WHAT IS NEEDED.
Copy out exactly the stretch of the listing below that begins at the line containing "Definition digit (a" and ends at the line containing "(** [all(p(c) for c in s)] *)", and copy nothing outside it.

[Start of section]

(** [d[k] = v]: an existing key keeps its place. *)
Fixpoint dict_set (d : pydict) (k v : value) : pydict :=
  match d with
  | [] => [(k, v)]
  | (k', v') :: d' =>
      if key_eqb k' k then (k', v) :: d' else (k', v') :: dict_set d' k v
  end.

(** [d.update(other)] *)
Definition dict_update (d other : pydict) : pydict :=
  fold_left (fun acc kv => dict_set acc (fst kv) (snd kv)) other d.

(** [{v: k for k, v in d.items()}] *)
Definition inverted (d : pydict) : pydict :=
  fold_left (fun acc kv => dict_set acc (snd kv) (fst kv)) d [].

(** A name-to-position table as the dict literal of the source writes it. *)
Definition dict_of (table : list (string * Z)) : pydict :=
  fold_left (fun acc kv => dict_set acc (VStr (fst kv)) (VInt (snd kv))) table [].

(** The dict literal bound to [AUDIO_TUPLE]. *)
Definition AUDIO_TUPLE_names : list (string * Z) :=
  [("ID", 0); ("OWNER_ID", 1); ("URL", 2); ("TITLE", 3); ("PERFORMER", 4);
   ("DURATION", 5); ("ALBUM_ID", 6); ("AUTHOR_LINK", 8); ("LYRICS", 9);
   ("FLAGS", 10); ("CONTEXT", 11); ("EXTRA", 12); ("HASHES", 13);
   ("COVER_URL", 14); ("ADS", 15); ("SUBTITLE", 16); ("MAIN_ARTISTS", 17);
   ("FEAT_ARTISTS", 18); ("ALBUM", 19); ("TRACK_CODE", 20);
   ("RESTRICTION", 21); ("ALBUM_PART", 22); ("ACCESS_KEY", 24);
   ("CHART_INFO", 25); ("TRACK_PAGE_ID", 26); ("IS_ORIGINAL_SOUND", 27);
   ("ADMIN_URL", 28); ("UMA_QUERY_URL", 29)]%Z.

(** [AUDIO_TUPLE] after
    [AUDIO_TUPLE.update({v: k for k, v in AUDIO_TUPLE.items()})]. *)
Definition AUDIO_TUPLE_dict : pydict :=
  dict_update (dict_of AUDIO_TUPLE_names) (inverted (dict_of AUDIO_TUPLE_names)).

(** The entries a table and its inverse contribute to the dict. *)
Definition name_entry (kv : string * Z) : value * value := (VStr (fst kv), VInt (snd kv)).
Definition position_entry (kv : string * Z) : value * value := (VInt (snd kv), VStr (fst kv)).

(** No two elements of a list are equal, decided by [eqb]. *)
Fixpoint distinctb {A} (eqb : A -> A -> bool) (l : list A) : bool :=
  match l with
  | [] => true
  | x :: rest => negb (existsb (eqb x) rest) && distinctb eqb rest
  end.

(** The values that occur as keys. *)
Definition is_key (k : value) : Prop :=
  match k with
  | VStr _ | VInt _ => True
  | _ => False
  end.

(** The keys of a dict are pairwise different. *)
Definition fresh_keys (d : pydict) : Prop :=
  ForallOrdPairs (fun a b => key_eqb (fst a) (fst b) = false) d.

(* ================================================================== *)
(** ** Albums: [scrap_albums] and [get_albums_iter] *)
(* ================================================================== *)

(** [\d] and [\w] on ASCII text. *)
Definition digit (a : ascii) : bool :=
  let n := nat_of_ascii a in (48 <=? n) && (n <=? 57).

Definition word (a : ascii) : bool :=
  let n := nat_of_ascii a in
  digit a || ((97 <=? n) && (n <=? 122)) || ((65 <=? n) && (n <=? 90)) || (n =? 95).

(** [all(p(c) for c in s)] *)
Fixpoint every (p : ascii -> bool) (s : string) : bool :=
  match s with
  | "" => true
  | String a s' => p a && every p s'
  end.

(** [pattern.search(s)]: the groups of the leftmost match, [None] when the
    pattern matches nowhere. *)
Fixpoint re_search (m : Re.matcher) (s : string) : option Re.caps :=
  match Re.match_at m s with
  | Some (_, c) => Some c
  | None =>
      match s with
      | "" => None
      | String _ s' => re_search m s'
      end
  end.

(** [r'act=audio_playlist(-?\d+)_(\d+)'] *)
Definition RE_ALBUM_ID : Re.matcher :=
  Re.seq (Re.lit "act=audio_playlist")
 (Re.seq (Re.group1 (Re.seq (Re.opt (Re.lit "-")) (Re.plus digit)))
 (Re.seq (Re.lit "_")
         (Re.group2 (Re.plus digit)))).

(** [r'access_hash=(\w+)'] *)
Definition RE_ACCESS_HASH : Re.matcher :=
  Re.seq (Re.lit "access_hash=") (Re.group1 (Re.plus word)).

(** The white space [int()] skips at both ends of its argument. *)
Definition int_space (c : ascii) : bool :=
  let n := nat_of_ascii c in (n =? 32) || ((9 <=? n) && (n <=? 13)).

Fixpoint int_lstrip (s : string) : string :=
  match s with
  | "" => ""
  | String c s' => if int_space c then int_lstrip s' else s
  end.

Fixpoint int_rstrip (s : string) : string :=
  match s with
  | "" => ""
  | String c s' =>
      match int_rstrip s' with
      | "" => if int_space c then "" else String c ""
      | r => String c r
      end
  end.

(** The digits of a literal without its underscores; an underscore is
    accepted only between two digits. *)
Fixpoint drop_underscores (s : string) (after_digit : bool) : option string :=
  match s with
  | "" => Some ""
  | String c s' =>
      if Ascii.eqb c "_"
      then if after_digit
           then match s' with
                | String d _ => if digit d then drop_underscores s' false else None
                | "" => None
                end
           else None
      else option_map (String c) (drop_underscores s' (digit c))
  end.

Definition int_digits (s : string) : option Z :=
  match drop_underscores s false with
  | Some ds => option_map Z.of_uint (NilZero.uint_of_string ds)
  | None => None
  end.

(** [int(s)] in base 10 on ASCII text; [None] for ValueError. *)
Definition py_int (s : string) : option Z :=
  match int_rstrip (int_lstrip s) with
  | String "+" r => int_digits r
  | String "-" r => option_map Z.opp (int_digits r)
  | t => int_digits t
  end.

(** [s.rsplit(' ', 1)[0]]: what precedes the last space, all of [s] when it
    has no space. *)
Fixpoint before_last_space (s : string) : option string :=
  match s with
  | "" => None
  | String c s' =>
      match before_last_space s' with
      | Some h => Some (String c h)
      | None => if Ascii.eqb c " " then Some "" else None
      end
  end.

Definition rsplit_head (s : string) : string :=
  match before_last_space s with
  | Some h => h
  | None => s
  end.

(** [s.replace(' ', '')] *)
Fixpoint remove_spaces (s : string) : string :=
  match s with
  | "" => ""
  | String c s' => if Ascii.eqb c " " then remove_spaces s' else String c (remove_spaces s')
  end.

(** The [try: plays = int(...) except ValueError: plays = None] of
    [scrap_albums]. *)
Definition plays_of (stats_text : string) : option Z :=
  py_int (remove_spaces (rsplit_head stats_text)).

(** [str(z)] for an integer. *)
Definition str_int (z : Z) : string := NilZero.string_of_int (Z.to_int z).

(** ['https://m.vk.com/audio?act=audio_playlist{}_{}'.format(owner, id)] *)
Definition album_url (owner_id0 id0 : Z) : string :=
  ("https://m.vk.com/audio?act=audio_playlist" ++ str_int owner_id0 ++ "_" ++ str_int id0)%string.

(** [tuple(int(i) for i in RE_ALBUM_ID.search(link).groups())]: the owner
    and the id of the album a link points to. *)
Definition full_id_of_link (link : string) : result (Z * Z) :=
  match re_search RE_ALBUM_ID link with
  | None => Raise AttributeError
  | Some c =>
      match Re.g1 c, Re.g2 c with
      | Some a, Some b =>
          match py_int a, py_int b with
          | Some o, Some i => Ok (o, i)
          | _, _ => Raise ValueError
          end
      | _, _ => Raise TypeError
      end
  end.

Module Albums.

(** A [div] of class [audioPlaylistsPage__item] as BeautifulSoup hands it
    over: the [href] of its link ([None] without a link element,
    [Some None] for a link without the attribute) and the texts of its
    stats, title and author elements ([None] for a missing element). *)
Record Node : Type := {
  item_link : option (option string);
  item_stats : option string;
  item_title : option string;
  item_author : option string
}.

(** The dict [scrap_albums] builds for an album. *)
Record Album : Type := {
  id : Z;
  owner_id : Z;
  url : string;
  access_hash : option string;
  title : string;
  artist : string;
  plays : option Z
}.

(** [select_one(...).text] *)
Definition text_of (element : option string) : result string :=
  match element with
  | Some t => Ok t
  | None => Raise AttributeError
  end.

(** The body of the loop of [scrap_albums]. *)
Definition album_of (album : Node) : result Album :=
  (link <- match item_link album with
           | None => Raise TypeError
           | Some None => Raise KeyError
           | Some (Some href) => Ok href
           end ;;
   full_id <- full_id_of_link link ;;
   let access := re_search RE_ACCESS_HASH link in
   stats_text <- text_of (item_stats album) ;;
   let plays0 := plays_of stats_text in
   title0 <- text_of (item_title album) ;;
   artist0 <- text_of (item_author album) ;;
   Ok {| id := snd full_id;
         owner_id := fst full_id;
         url := album_url (fst full_id) (snd full_id);
         access_hash := match access with
                        | Some c => Re.g1 c
                        | None => None
                        end;
         title := title0;
         artist := artist0;
         plays := plays0 |})%res.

[End of section]

RESULT.
Definition digit (a : ascii) : bool :=
  let n := nat_of_ascii a in (48 <=? n) && (n <=? 57).

Definition word (a : ascii) : bool :=
  let n := nat_of_ascii a in
  digit a || ((97 <=? n) && (n <=? 122)) || ((65 <=? n) && (n <=? 90)) || (n =? 95).

(** [all(p(c) for c in s)] *)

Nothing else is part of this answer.